(** *** The ingestion endpoint when the forum fails on the story *)

(** X23.  The ingestion endpoint when the request for the story fails.
    A transport failure is wrapped twice, by [fetch_story] and by the
    workflow, so the answer's error text carries the prefix
    [API request failed: ] two times; a 404 gives the prefix once in front
    of the not-found text; any other status outside 200..299 gives the
    prefix in front of the text of httpx's status error.  In all three
    cases the answer is the failure dictionary with the story ID, one
    forum request was made and the store saw no request. *)
Theorem hiring_endpoint_story_failure
    (models : Models) (story_id0 : Z) (w : World) :
  match http w (http_calls w) story_id0 with
  | Transport err =>
      Router.test_process_hiring_thread models story_id0 w
      = (Router.HiringErr
           ("API request failed: API request failed: " ++ err) story_id0,
         tick_http w)
  | Reply response =>
      if (status_code response =? 404)%Z then
        Router.test_process_hiring_thread models story_id0 w
        = (Router.HiringErr
             ("API request failed: Story " ++ PyStr.of_int story_id0
              ++ " not found or deleted") story_id0,
           tick_http w)
      else if is_success response then True
      else
        Router.test_process_hiring_thread models story_id0 w
        = (Router.HiringErr
             ("API request failed: " ++ status_err response) story_id0,
           tick_http w)
  end.
Proof.
  unfold Router.test_process_hiring_thread, Router.handle,
    process_hiring_thread, fetch_story, try_except, try_except_only,
    session_get, bind.
  destruct (http w (http_calls w) story_id0) as [response|err].
  - destruct (status_code response =? 404)%Z; [reflexivity|].
    unfold raise_for_status.
    destruct (is_success response); [exact I|reflexivity].
  - reflexivity.
Qed.

(** *** The extraction endpoints *)

(** X24.  The single extraction endpoint never answers with its failure
    dictionary: [process_single_comment] of the service catches every
    exception itself, so the endpoint's answer always says success and
    carries the service's dictionary, also when that one reports a
    failure.  When the store fails the lookup, or answers and holds no row
    with the forum ID, the answer is the success envelope around the
    inner failure. *)
Theorem single_endpoint_always_success (hn_id0 : Z) (w : World) :
  exists data : SingleResult,
    fst (Router.process_single_comment hn_id0 w)
    = Router.SingleOk
        ("Processed comment " ++ PyStr.of_int hn_id0 ++ " with Claude") data /\
    match db_fault w (db_calls w) with
    | Some msg => data = Failure hn_id0 ("Error fetching comments: " ++ msg)
    | None =>
        match rows_with hn_id0 (comments w) with
        | [] =>
            data = Failure hn_id0
                     ("No comment found with HN ID " ++ PyStr.of_int hn_id0)
        | comment :: _ =>
            match story_text comment with
            | None =>
                data = Failure hn_id0 "'NoneType' object is not subscriptable"
            | Some _ => exists sd b, data = Success hn_id0 sd b
            end
        end
    end.
Proof.
  unfold Router.process_single_comment, Router.handle,
    process_single_comment, try_except, bind, rows_with.
  rewrite get_comments_by_hn_id_run.
  destruct (db_fault w (db_calls w)) as [msg|].
  { eexists; split; reflexivity. }
  change (comments (tick_db w)) with (comments w).
  destruct (filter (fun c => (hn_id c =? hn_id0)%Z) (comments w))
    as [|comment others].
  { eexists; split; reflexivity. }
  destruct (story_text comment) as [text|].
  2:{ eexists; split; reflexivity. }
  cbn [check_sliceable _clean_html_text ret].
  unfold _extract_job_data_with_claude.
  destruct (_update_comment_with_results_total (hn_id comment)
              (llm (tick_db w) (llm_calls (tick_db w))
                 (fmt (Some (clean_str text))))
              default_status (tick_llm (tick_db w))) as (b & w' & ->).
  eexists; split; [reflexivity|]. eauto.
Qed.

(** X25.  The bulk extraction endpoint answers with its failure dictionary
    exactly when the first store request, the fetch of the pending rows,
    fails; the error text is then the one of [get_pending_comments] and
    nothing was asked of the model.  In every other case the answer says
    success, whatever happened to the single comments. *)
Theorem pending_endpoint_failure (w : World) :
  match db_fault w (db_calls w) with
  | Some msg =>
      Router.process_pending_comments w
      = (Router.PendingErr ("Error fetching comments: " ++ msg), tick_db w)
  | None =>
      exists (s : Summary) (w' : World),
        Router.process_pending_comments w
        = (Router.PendingOk "Processed all pending comments with Claude" s,
           w') /\
        (successful_count s + failed_count s + Z.of_nat (List.length (errors s))
         = Z.of_nat (List.length (pending_rows w)))%Z
  end.
Proof.
  unfold Router.process_pending_comments, Router.handle,
    process_pending_comments, bind.
  rewrite get_pending_comments_run.
  destruct (db_fault w (db_calls w)) as [msg|]; [reflexivity|].
  destruct (process_pending_loop_counts (pending_rows w)
              {| processed_count := 0; successful_count := 0;
                 failed_count := 0; errors := [] |} (tick_db w))
    as (s & w' & -> & _ & Hsettled).
  exists s, w'. split; [reflexivity|].
  unfold settled in Hsettled. simpl in Hsettled. lia.
Qed.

Exercise: Transcribe the records above with every character unchanged.

Reply to the task:
(** *** The ingestion endpoint when the forum fails on the story *)

(** X23.  The ingestion endpoint when the request for the story fails.
    A transport failure is wrapped twice, by [fetch_story] and by the
    workflow, so the answer's error text carries the prefix
    [API request failed: ] two times; a 404 gives the prefix once in front
    of the not-found text; any other status outside 200..299 gives the
    prefix in front of the text of httpx's status error.  In all three
    cases the answer is the failure dictionary with the story ID, one
    forum request was made and the store saw no request. *)
Theorem hiring_endpoint_story_failure
    (models : Models) (story_id0 : Z) (w : World) :
  match http w (http_calls w) story_id0 with
  | Transport err =>
      Router.test_process_hiring_thread models story_id0 w
      = (Router.HiringErr
           ("API request failed: API request failed: " ++ err) story_id0,
         tick_http w)
  | Reply response =>
      if (status_code response =? 404)%Z then
        Router.test_process_hiring_thread models story_id0 w
        = (Router.HiringErr
             ("API request failed: Story " ++ PyStr.of_int story_id0
              ++ " not found or deleted") story_id0,
           tick_http w)
      else if is_success response then True
      else
        Router.test_process_hiring_thread models story_id0 w
        = (Router.HiringErr
             ("API request failed: " ++ status_err response) story_id0,
           tick_http w)
  end.
Proof.
  unfold Router.test_process_hiring_thread, Router.handle,
    process_hiring_thread, fetch_story, try_except, try_except_only,
    session_get, bind.
  destruct (http w (http_calls w) story_id0) as [response|err].
  - destruct (status_code response =? 404)%Z; [reflexivity|].
    unfold raise_for_status.
    destruct (is_success response); [exact I|reflexivity].
  - reflexivity.
Qed.

(** *** The extraction endpoints *)

(** X24.  The single extraction endpoint never answers with its failure
    dictionary: [process_single_comment] of the service catches every
    exception itself, so the endpoint's answer always says success and
    carries the service's dictionary, also when that one reports a
    failure.  When the store fails the lookup, or answers and holds no row
    with the forum ID, the answer is the success envelope around the
    inner failure. *)
Theorem single_endpoint_always_success (hn_id0 : Z) (w : World) :
  exists data : SingleResult,
    fst (Router.process_single_comment hn_id0 w)
    = Router.SingleOk
        ("Processed comment " ++ PyStr.of_int hn_id0 ++ " with Claude") data /\
    match db_fault w (db_calls w) with
    | Some msg => data = Failure hn_id0 ("Error fetching comments: " ++ msg)
    | None =>
        match rows_with hn_id0 (comments w) with
        | [] =>
            data = Failure hn_id0
                     ("No comment found with HN ID " ++ PyStr.of_int hn_id0)
        | comment :: _ =>
            match story_text comment with
            | None =>
                data = Failure hn_id0 "'NoneType' object is not subscriptable"
            | Some _ => exists sd b, data = Success hn_id0 sd b
            end
        end
    end.
Proof.
  unfold Router.process_single_comment, Router.handle,
    process_single_comment, try_except, bind, rows_with.
  rewrite get_comments_by_hn_id_run.
  destruct (db_fault w (db_calls w)) as [msg|].
  { eexists; split; reflexivity. }
  change (comments (tick_db w)) with (comments w).
  destruct (filter (fun c => (hn_id c =? hn_id0)%Z) (comments w))
    as [|comment others].
  { eexists; split; reflexivity. }
  destruct (story_text comment) as [text|].
  2:{ eexists; split; reflexivity. }
  cbn [check_sliceable _clean_html_text ret].
  unfold _extract_job_data_with_claude.
  destruct (_update_comment_with_results_total (hn_id comment)
              (llm (tick_db w) (llm_calls (tick_db w))
                 (fmt (Some (clean_str text))))
              default_status (tick_llm (tick_db w))) as (b & w' & ->).
  eexists; split; [reflexivity|]. eauto.
Qed.

(** X25.  The bulk extraction endpoint answers with its failure dictionary
    exactly when the first store request, the fetch of the pending rows,
    fails; the error text is then the one of [get_pending_comments] and
    nothing was asked of the model.  In every other case the answer says
    success, whatever happened to the single comments. *)
Theorem pending_endpoint_failure (w : World) :
  match db_fault w (db_calls w) with
  | Some msg =>
      Router.process_pending_comments w
      = (Router.PendingErr ("Error fetching comments: " ++ msg), tick_db w)
  | None =>
      exists (s : Summary) (w' : World),
        Router.process_pending_comments w
        = (Router.PendingOk "Processed all pending comments with Claude" s,
           w') /\
        (successful_count s + failed_count s + Z.of_nat (List.length (errors s))
         = Z.of_nat (List.length (pending_rows w)))%Z
  end.
Proof.
  unfold Router.process_pending_comments, Router.handle,
    process_pending_comments, bind.
  rewrite get_pending_comments_run.
  destruct (db_fault w (db_calls w)) as [msg|]; [reflexivity|].
  destruct (process_pending_loop_counts (pending_rows w)
              {| processed_count := 0; successful_count := 0;
                 failed_count := 0; errors := [] |} (tick_db w))
    as (s & w' & -> & _ & Hsettled).
  exists s, w'. split; [reflexivity|].
  unfold settled in Hsettled. simpl in Hsettled. lia.
Qed.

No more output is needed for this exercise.